WHAT IS REQUIRED:
Find the word "call" in the data, then copy each line where it is found.

INPUT RECORDS:
(* ===== verification/Kerrors.v ===== *)
(** The framework's errors (src/pkg/kerrors/kerrors.go): the basic errors, the detailed
    errors that wrap a cause, and the timeout test the retryers use. *)

From S2P Require Import Prelude.

(** The package's basic errors; each is one pointer, compared by identity. *)
Inductive basicError :=
  | ErrInternalException | ErrServiceDiscovery | ErrGetConnection | ErrLoadbalance
  | ErrNoMoreInstance | ErrRPCTimeout | ErrCanceledByBusiness | ErrTimeoutByBusiness
  | ErrACL | ErrCircuitBreak | ErrRemoteOrNetwork | ErrOverlimit | ErrPanic | ErrBiz
  | ErrRetry | ErrRPCFinish | ErrRoute | ErrPayloadValidation.

#[export] Instance basicError_eq_dec : EqDecision basicError.
Proof. solve_decision. Defined.

Definition basicMessage (b : basicError) : string :=
  match b with
  | ErrInternalException => "internal exception"
  | ErrServiceDiscovery => "service discovery error"
  | ErrGetConnection => "get connection error"
  | ErrLoadbalance => "loadbalance error"
  | ErrNoMoreInstance => "no more instances to retry"
  | ErrRPCTimeout => "rpc timeout"
  | ErrCanceledByBusiness => "canceled by business"
  | ErrTimeoutByBusiness => "timeout by business"
  | ErrACL => "request forbidden"
  | ErrCircuitBreak => "forbidden by circuitbreaker"
  | ErrRemoteOrNetwork => "remote or network error"
  | ErrOverlimit => "request over limit"
  | ErrPanic => "panic"
  | ErrBiz => "biz error"
  | ErrRetry => "retry error"
  | ErrRPCFinish => "rpc call finished"
  | ErrRoute => "rpc route failed"
  | ErrPayloadValidation => "payload validation error"
  end.

(** An error type of other code: its text, what its own [Is] method says of a basic error
    ([false] without one) and what [os.IsTimeout] says of it. *)
Class ForeignError (F : Type) := {
  foreignError : F -> string;
  foreignIs : F -> basicError -> bool;
  foreignTimeout : F -> bool
}.

#[export] Instance string_error : ForeignError string :=
  {| foreignError := fun s => s; foreignIs := fun _ _ => false; foreignTimeout := fun _ => false |}.

Section kerrors.
Context {F : Type} `{!ForeignError F}.

(** A non-nil [error]. [Wrapped] is an error of other code that unwraps to its cause, as
    [fmt.Errorf] with the verb %w builds it. *)
Inductive error :=
  | Basic (b : basicError)
  | Detailed (basic : basicError) (cause : option error) (stack extraMsg : string)
  | Foreign (f : F)
  | Wrapped (f : F) (cause : error).

Definition WithCause (b : basicError) (cause : option error) : error := Detailed b cause "" "".

Definition WithCauseAndStack (b : basicError) (cause : option error) (stack : string) : error :=
  Detailed b cause stack "".

Definition WithCauseAndExtraMsg (b : basicError) (cause : option error) (extraMsg : string) : error :=
  Detailed b cause "" extraMsg.

(** The method [DetailedError.WithExtraMsg], on the object behind the pointer. *)
Definition WithExtraMsg (e : error) (msg : string) : error :=
  match e with
  | Detailed b c s _ => Detailed b c s msg
  | e => e
  end.

(** The message with the extra text in brackets. *)
Definition appendMsg (errMsg extra : string) : string :=
  if bool_decide (extra = EmptyString) then errMsg
  else (errMsg +:+ "[" +:+ extra +:+ "]")%string.

Fixpoint Error (e : error) : string :=
  match e with
  | Basic b => basicMessage b
  | Detailed b c _ x =>
      let msg := appendMsg (basicMessage b) x in
      match c with Some c => (msg +:+ ": " +:+ Error c)%string | None => msg end
  | Foreign f | Wrapped f _ => foreignError f
  end.

(** [errors.Is(err, target)] for a basic error as target: identity, then the error's own
    [Is] method, then its cause. *)
Fixpoint Is (e : error) (target : basicError) : bool :=
  match e with
  | Basic b => bool_decide (b = target)
  | Detailed b c _ _ =>
      bool_decide (b = target) || match c with Some c => Is c target | None => false end
  | Foreign f => foreignIs f target
  | Wrapped f c => foreignIs f target || Is c target
  end.

(** [os.IsTimeout] looks at the error itself, which for a detailed error asks its cause. *)
Fixpoint Timeout (e : error) : bool :=
  match e with
  | Basic b => bool_decide (b = ErrRPCTimeout)
  | Detailed b c _ _ =>
      bool_decide (b = ErrRPCTimeout) || match c with Some c => Timeout c | None => false end
  | Foreign f | Wrapped f _ => foreignTimeout f
  end.

Definition IsKitexError (e : error) : bool :=
  match e with Basic _ | Detailed _ _ _ _ => true | _ => false end.

(** [TimeoutCheckFunc] is the package variable, nil unless the user sets it. *)
Definition IsTimeoutError (TimeoutCheckFunc : option (error -> bool)) (e : error) : bool :=
  match TimeoutCheckFunc with Some f => f e | None => Is e ErrRPCTimeout end.

(** Extra text changes neither what an error is nor whether it is a timeout. *)
Lemma Is_WithExtraMsg e msg t : Is (WithExtraMsg e msg) t = Is e t.
Proof. by destruct e. Qed.

Lemma IsTimeoutError_WithExtraMsg e msg :
  IsTimeoutError None (WithExtraMsg e msg) = IsTimeoutError None e.
Proof. apply Is_WithExtraMsg. Qed.
End kerrors.

Arguments error F : clear implicits.
Definition mr_AllowRetry (ctx : Ctx) (w : World) (r : mixedRetryer) : option (string * bool) :=
  if negb (mr_enable r) then Some (EmptyString, false)
  else
    p ← mr_policy r;
    let sp := f_StopPolicy (m_FailurePolicy p) in
    if MaxRetryTimes sp =? 0 then Some (EmptyString, false)
    else
      let '(stop, msg) := chainStop ctx sp in
      if stop : bool then Some (msg, false)
      else
        let '(stop, msg) := ddlStop ctx sp w in
        if stop : bool then Some (msg, false) else Some (EmptyString, true).

Definition fr_AppendErrMsgIfNeeded (ctx : Ctx) (err : option err_) (ri : option RPCInfo) (msg : string)
    (r : failureRetryer) : option (option err_) :=
  match err, fr_policy r with
  | None, _ => Some None
  | Some _, None => None
  | Some _, Some p => Some (if isRetryErr ctx err ri p then appendErrMsg err msg else err)
  end.

Definition br_AppendErrMsgIfNeeded (err : option err_) (msg : string) : option err_ :=
  match err with
  | Some e => if IsTimeoutError TimeoutCheckFunc e then appendErrMsg err msg else err
  | None => None
  end.

Definition mr_AppendErrMsgIfNeeded (ctx : Ctx) (err : option err_) (ri : option RPCInfo) (msg : string)
    (r : mixedRetryer) : option (option err_) :=
  p ← mr_policy r;
  Some (if isRetryErr ctx err ri (m_FailurePolicy p) then appendErrMsg err msg else err).

(** [Prepare]; [None] is a nil dereference. *)
Definition fr_Prepare (prevRI retryRI : RPCInfo) (r : failureRetryer) : option RPCInfo :=
  p ← fr_policy r; Some (handleRetryInstance (f_RetrySameNode p) prevRI retryRI).
Definition br_Prepare (prevRI retryRI : RPCInfo) (r : backupRetryer) : option RPCInfo :=
  p ← br_policy r; Some (handleRetryInstance (b_RetrySameNode p) prevRI retryRI).
Definition mr_Prepare (prevRI retryRI : RPCInfo) (r : mixedRetryer) : option RPCInfo :=
  p ← mr_policy r; Some (handleRetryInstance (f_RetrySameNode (m_FailurePolicy p)) prevRI retryRI).
Lemma Encode_ok m b :
  sends m -> contents b = [] ->
  wp (Encode pcs c) (mkCst m b) (fun o s => o = Ok tt /\ contents (cio s) = on_the_wire m).
Proof.
  intros Hs Hb. pose proof Hs as [Hpc Hct _ Hp Hf Hsd Hv Hh Hsm Hl].
  pose proof (wire_le_framed m). pose proof (framed_le_wire m).
  unfold Encode, EncodeMetaAndPayload. do 2 cstep. destruct (has (transProto (ri m)) TTHeader) eqn:T.
  2:{ eapply wp_mono; [apply EncodePayload_ok; try done; [lia|]|].
      - rewrite Hb. unfold on_the_wire in *. rewrite T in *. done.
      - intros o s (-> & _ & C). split; [done|]. unfold on_the_wire. by rewrite T, C, Hb. }
  specialize (Hh eq_refl). assert (lenZ (on_the_wire m) = 4 + lenZ (tt_head (header_param m)) + lenZ (framed_payload m)) as Lw.
  { unfold on_the_wire. rewrite T. unfold lenZ. rewrite !length_app, length_be_put. lia. }
  destruct Hv as [Ev|Ev]; rewrite Ev.
  - rewrite header_param_plain in Hh by done. cstep. apply wp_tt_encode; [done|].
    intros f b1 hole L C O N. rewrite <- header_param_plain in C by done. cstep.
    eapply wp_mono; [apply EncodePayload_ok; try done; [lia|]|].
    + rewrite C, Hb. intros Hm. specialize (Hl Hm). unfold lenZ in *. cbn [app]. rewrite length_app. lia.
    + intros o [m2 b2] (-> & _ & C2). cbn [cio] in C2. do 2 cstep. rewrite C, Hb in C2. rewrite Hb in O.
      eapply (wp_fill_total f m); [done|done|exact L| |done|done|done].
      rewrite C2. cbn [app]. by rewrite <- app_assoc.
  - unfold encodeMetaAndPayloadWithPayloadValidator. cstep. unfold in_link_buffer. unfold wp at 1. cbn [cm cio].
    pose proof (EncodePayload_ok m NewLinkBuffer Hpc Hct Hsd Hf) as E. rewrite NewLinkBuffer_empty in E.
    specialize (E ltac:(lia)). unfold wp in E.
    destruct (EncodePayload pcs c (mkCst m NewLinkBuffer)) as [o [m1 bl]]. cbn [fst snd cm cio] in *.
    destruct E as (-> & [n ->] & C).
    { intros Hm. specialize (Hl Hm). change (lenZ (@nil byte)) with 0. unfold lenZ in *. lia. }
    destruct (lb_Bytes_reliable bl ltac:(done)) as [payload Hpl]. rewrite Hpl.
    apply lb_Bytes_ok in Hpl. rewrite C in Hpl. cbn [app] in Hpl. subst payload.
    cstep. unfold payloadChecksumGenerate. do 2 cstep.
    change (pv_Generate NewCRC32PayloadValidator (vctx_of (set_sendSize n m)) (framed_payload m))
      with (Some (true, getCRC32C true (framed_payload m))). cbn beta iota.
    assert ((maxPayloadChecksumLength <? lenZ (getCRC32C true (framed_payload m))) = false) as ->.
    { unfold lenZ. by rewrite length_getCRC32C. }
    cstep. do 2 cstep. apply wp_bind. apply wp_tt_encode.
    { unfold header_param, with_checksum in Hh. rewrite Ev in Hh. exact Hh. }
    intros f b1 hole L C1 O N. cstep. unfold out_Write_err, wp at 1. cbn [cio cm].
    pose proof (WriteBytes_reliable (framed_payload m) b1) as Hw.
    destruct (WriteBytes (framed_payload m) b1) as [ok b2] eqn:Ew. simpl in Hw. subst ok.
    apply WriteBytes_ok in Ew. cbn [fst snd]. do 3 cstep.
    rewrite Hb in O. eapply (wp_fill_total f m); [done|done|exact L| |done|done|done].
    rewrite Ew, C1, Hb. cbn [app]. rewrite <- app_assoc. do 3 f_equal. unfold header_param, with_checksum. by rewrite Ev.
Qed.
(** A call on a pool that the operation holds a pointer to. *)
Definition with_pool (lp : LongPool) (pr : nat) (k : pool -> option (LongPool * pc)) : option (LongPool * pc) :=
  p ← pools lp !! pr; k p.

Section operations.
Context (ch : choice) (lp : LongPool).

(** getPeer: Load, then LoadOrStore of a new peer. *)
Definition getPeer_load (na : netAddr) : option (LongPool * pc) :=
  match peerMap lp !! na with
  | Some pr => Some (lp, GetPool na pr)
  | None => Some (lp, GetStore na)
  end.

Definition getPeer_store (na : netAddr) : option (LongPool * pc) :=
  let lp := new_pool lp in
  match peerMap lp !! na with
  | Some pr => Some (lp, GetPool na pr)
  | None => Some (set_peerMap (<[na := (length (pools lp) - 1)%nat]> (peerMap lp)) lp,
                  GetPool na (length (pools lp) - 1))
  end.

(** peer.Get: the pool's Get, the counter, and the dial if nothing was idle. *)
Definition peer_Get (x : pc) : option (LongPool * pc) :=
  match x with
  | GetPool na pr => with_pool lp pr (fun p =>
      let '(o, n, p', shut) := pool_Get lp p in
      Some (close_conns shut (set_pool pr p' lp), GetDec na o n))
  | GetDec na got n =>
      Some (add_global (- n) lp, match got with Some c => GetReturn c | None => GetDial na end)
  | GetDial na =>
      match dialled ch with
      | Some net => Some (new_conn (mkConn net (snd na) 0) lp, GetReturn (length (conns lp)))
      | None => Some (lp, Finished)
      end
  | _ => None
  end.

(** LongPool.Put: the peer of the connection's address, or no peer. *)
Definition LongPool_Put (c : nat) : option (LongPool * pc) :=
  x ← conns lp !! c;
  match peerMap lp !! (c_net x, c_addr x) with
  | Some pr => Some (lp, PutInc pr c)
  | None => Some (lp, CloseConn c)
  end.

(** MaxCounter.Inc: the increment, and its undoing beyond the limit. *)
Definition counter_Inc (x : pc) : option (LongPool * pc) :=
  match x with
  | PutInc pr c =>
      let lp := add_global 1 lp in
      if MaxIdleGlobal (idleConfig lp) <? globalIdle lp then Some (lp, PutUndo c) else Some (lp, PutPool pr c)
  | PutUndo c => Some (add_global (- 1) lp, CloseConn c)
  | _ => None
  end.

(** peer.Put after the counter let it through. *)
Definition peer_Put (x : pc) : option (LongPool * pc) :=
  match x with
  | PutPool pr c => with_pool lp pr (fun p =>
      let '(recycled, p') := pool_Put p c in
      if recycled then Some (set_pool pr p' (set_deadline c (time lp + maxIdleTimeout p) lp), Finished)
      else Some (lp, PutDec c))
  | PutDec c => Some (add_global (- 1) lp, CloseConn c)
  | _ => None
  end.

(** LongPool.Evict: peer.Evict for each entry a Range comes to. *)
Definition LongPool_Evict (x : pc) : option (LongPool * pc) :=
  match x with
  | EvictStart => Some (lp, if closed lp then Finished else EvictRange)
  | EvictRange =>
      match entry ch with
      | Some na => pr ← peerMap lp !! na; Some (lp, EvictPool pr)
      | None => Some (lp, Finished)
      end
  | EvictPool pr => with_pool lp pr (fun p =>
      match pool_Evict lp p with
      | Some (n, p', shut) => Some (close_conns shut (set_pool pr p' lp), EvictDec n)
      | None => Some (lp, Crashed)
      end)
  | EvictDec n => Some (add_global (- n) lp, EvictRange)
  | _ => None
  end.

(** LongPool.Clean up to the goroutine that closes the peer. *)
Definition LongPool_Clean (na : netAddr) : option (LongPool * pc) :=
  match peerMap lp !! na with
  | Some pr => Some (lp, MapDelete false na pr)
  | None => Some (lp, Finished)
  end.

(** LongPool.Close: entries are deleted and closed one by one. *)
Definition LongPool_Close (x : pc) : option (LongPool * pc) :=
  match x with
  | CloseStart => Some (if closed lp then (lp, Finished) else (set_closed lp, CloseRange))
  | CloseRange =>
      match entry ch with
      | Some na => pr ← peerMap lp !! na; Some (lp, MapDelete true na pr)
      | None => Some (lp, Finished)
      end
  | MapDelete all na pr => Some (set_peerMap (delete na (peerMap lp)) lp, ClosePool all pr)
  | _ => None
  end.

(** peer.Close *)
Definition peer_Close (x : pc) : option (LongPool * pc) :=
  match x with
  | ClosePool all pr => with_pool lp pr (fun p =>
      let '(n, p', shut) := pool_Close p in
      Some (close_conns shut (set_pool pr p' lp), CloseDec all n))
  | CloseDec all n => Some (add_global (- n) lp, if all then CloseRange else Finished)
  | _ => None
  end.

(** One atomic step of an operation. *)
Definition exec (x : pc) : option (LongPool * pc) :=
  match x with
  | GetLoad na => getPeer_load na
  | GetStore na => getPeer_store na
  | GetPool _ _ | GetDec _ _ _ | GetDial _ => peer_Get x
  | PutLoad c => LongPool_Put c
  | PutInc _ _ | PutUndo _ => counter_Inc x
  | PutPool _ _ | PutDec _ => peer_Put x
  | CloseConn c => Some (close_conns [c] lp, Finished)
  | EvictStart | EvictRange | EvictPool _ | EvictDec _ => LongPool_Evict x
  | CleanLoad na => LongPool_Clean na
  | CloseStart | CloseRange | MapDelete _ _ _ => LongPool_Close x
  | ClosePool _ _ | CloseDec _ _ => peer_Close x
  | GetReturn _ | Finished | Crashed => None
  end.
End operations.
Definition put_item (it : cbItem) (t : http2Client) : option error * http2Client :=
  let '(e, _, b) := ControlBuffer.put it (cb t) in (e, set_cb b t).

(** A non-blocking send on streamsQuotaAvailable, if somebody may be waiting for it. *)
Definition offer_quota (t : http2Client) : http2Client :=
  if (0 <? streamQuota t) && (0 <? waitingStreams t) then set_quotaToken true t else t.

Section steps.
Context `{!HeaderLib}.

(** ** NewStream *)

Definition defaultWriteQuota : Z := 64 * 1024.

Definition newStream (fs : list (text * text)) : Stream :=
  mkStream 0 fs None false false newRecvBuffer (InFlow.mkIn 0 0 0 0) false false streamActive resp0 false false None
    defaultWriteQuota false.

Definition headerField_Size (f : text * text) : Z := lenZ (fst f) + lenZ (snd f) + 32.

Fixpoint header_list_fits (sz max : Z) (hf : list (text * text)) : bool :=
  match hf with
  | [] => true
  | f :: hf => let sz := sz + headerField_Size f in if max <? sz then false else header_list_fits sz max hf
  end.

Definition checkForHeaderListSize (hf : list (text * text)) (t : http2Client) : bool :=
  match maxSendHeaderListSize t with None => true | Some m => header_list_fits 0 m hf end.

Definition checkForStreamQuota (s : nat) (firstTry : bool) (t : http2Client) : bool * http2Client :=
  if streamQuota t <=? 0 then
    (false, if firstTry then set_waitingStreams (u32 (waitingStreams t + 1)) t else t)
  else
    let t := if firstTry then t else set_waitingStreams (u32 (waitingStreams t - 1)) t in
    let t := set_streamQuota (streamQuota t - 1) t in
    let sid := nextID t in
    let t := set_nextID (u32 (nextID t + 2)) t in
    let t := upd s (fun x => set_s_fc (InFlow.mkIn (initialWindowSize t) 0 0 0) (set_id sid x)) t in
    match t_state t, activeStreams t with
    | draining, _ | _, None => (false, t)
    | _, Some m => (true, offer_quota (set_activeStreams (Some (<[sid := s]> m)) t))
    end.

Definition to_string (f : text * text) : string * string :=
  (String.string_of_list_byte (fst f), String.string_of_list_byte (snd f)).

(** The headerFrame of the stream; its closures initStream and onOrphaned are those of [s]. *)
Definition header_item (s : nat) (hf : list (text * text)) (t : http2Client) : cbItem :=
  let sid := match streams t !! s with Some x => id x | None => 0 end in
  HeaderFrame (mkHeader sid (to_string <$> hf) false None None (Z.of_nat s) None (Some (Z.of_nat s))).

Definition header_size_err (m : Z) : serr :=
  StatusE (New Internal (bs "header list size to send violates the maximum size (" ++ FormatInt m ++ bs " bytes) set by server")).

(** One turn of the loop, up to the select. *)
Definition NewStream_try (s : nat) (firstTry : bool) (ch : option nat) (t : http2Client) : option (http2Client * pc) :=
  x ← streams t !! s;
  let fits := checkForHeaderListSize (fields x) t in
  let blocked := fits && (streamQuota t <=? 0) in
  let '(r, t') := execute_put
      (fun t => if fits then checkForStreamQuota s firstTry t else (false, t)) (header_item s (fields x)) t in
  match r with
  | (_, Some e) => Some (t', Finished (RErr (ConnE e)))
  | (true, None) => Some (upd s (set_returned true) t', Finished (RStream s))
  | (false, None) =>
      if fits then Some (t', NWait s (if blocked then Some (quotaChan t) else ch))
      else Some (t', Finished (RErr (header_size_err (default 0 (maxSendHeaderListSize t)))))
  end.

(** The select. *)
Definition NewStream_wait (s : nat) (ch : option nat) (c : choice) (t : http2Client) : option (http2Client * pc) :=
  match c with
  | TakeChan =>
      g ← ch;
      if (g <? quotaChan t)%nat then Some (t, NTry s false ch)
      else if quotaToken t then Some (set_quotaToken false t, NTry s false ch)
      else None
  | TakeCtx => x ← streams t !! s; e ← s_ctx x; Some (t, Finished (RErr (cascadeContextErr e)))
  | TakeGoAway => if goAway_ t then Some (t, Finished (RErr errStreamDrain)) else None
  | TakeDone => if ctxDone t then Some (t, Finished (RErr (ConnE ErrConnClosing))) else None
  | _ => None
  end.

(** The closure initStream. *)
Definition initStream_ (s : nat) (t : http2Client) : http2Client * pc :=
  match t_state t with
  | reachable => (t, Idle)
  | draining => (t, USwap s errStreamDrain Idle)
  | closing => (t, USwap s (ConnE ErrConnClosing) (Finished RNone))
  end.

(** [if CompareAndSwap(&s.headerChanClosed, 0, 1) { f; close(s.headerChan) }], in one step:
    who loses the swap goes on. *)
Definition close_headerChan (s : nat) (f : Stream -> Stream) (k : pc) (t : http2Client) : option (http2Client * pc) :=
  x ← streams t !! s;
  Some (if headerChanClosed x then (t, k)
        else if headerChan x then (t, DoubleClose)
        else (upd s (fun x => set_headerChan true (f (set_headerChanClosed true x))) t, k)).

(** The closure cleanup. *)
Definition cleanup_step (x : pc) (t : http2Client) : option (http2Client * pc) :=
  match x with
  | USwap s e k =>
      st ← streams t !! s;
      Some (upd s (set_s_state streamDone) t, if decide (s_state st = streamDone) then k else UWrite s e k)
  | UWrite s e k => Some (upd s (fun x => write_msg (MErr e) (set_unprocessed true x)) t, UDone s k)
  | UDone s k =>
      st ← streams t !! s;
      Some (if done st then (t, DoubleClose) else (upd s (set_done true) t, UHeader s k))
  | UHeader s k => close_headerChan s (fun x => x) k t
  | _ => None
  end.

FINISHED TASK:
  | ErrRPCFinish => "rpc call finished"
(** A call on a pool that the operation holds a pointer to. *)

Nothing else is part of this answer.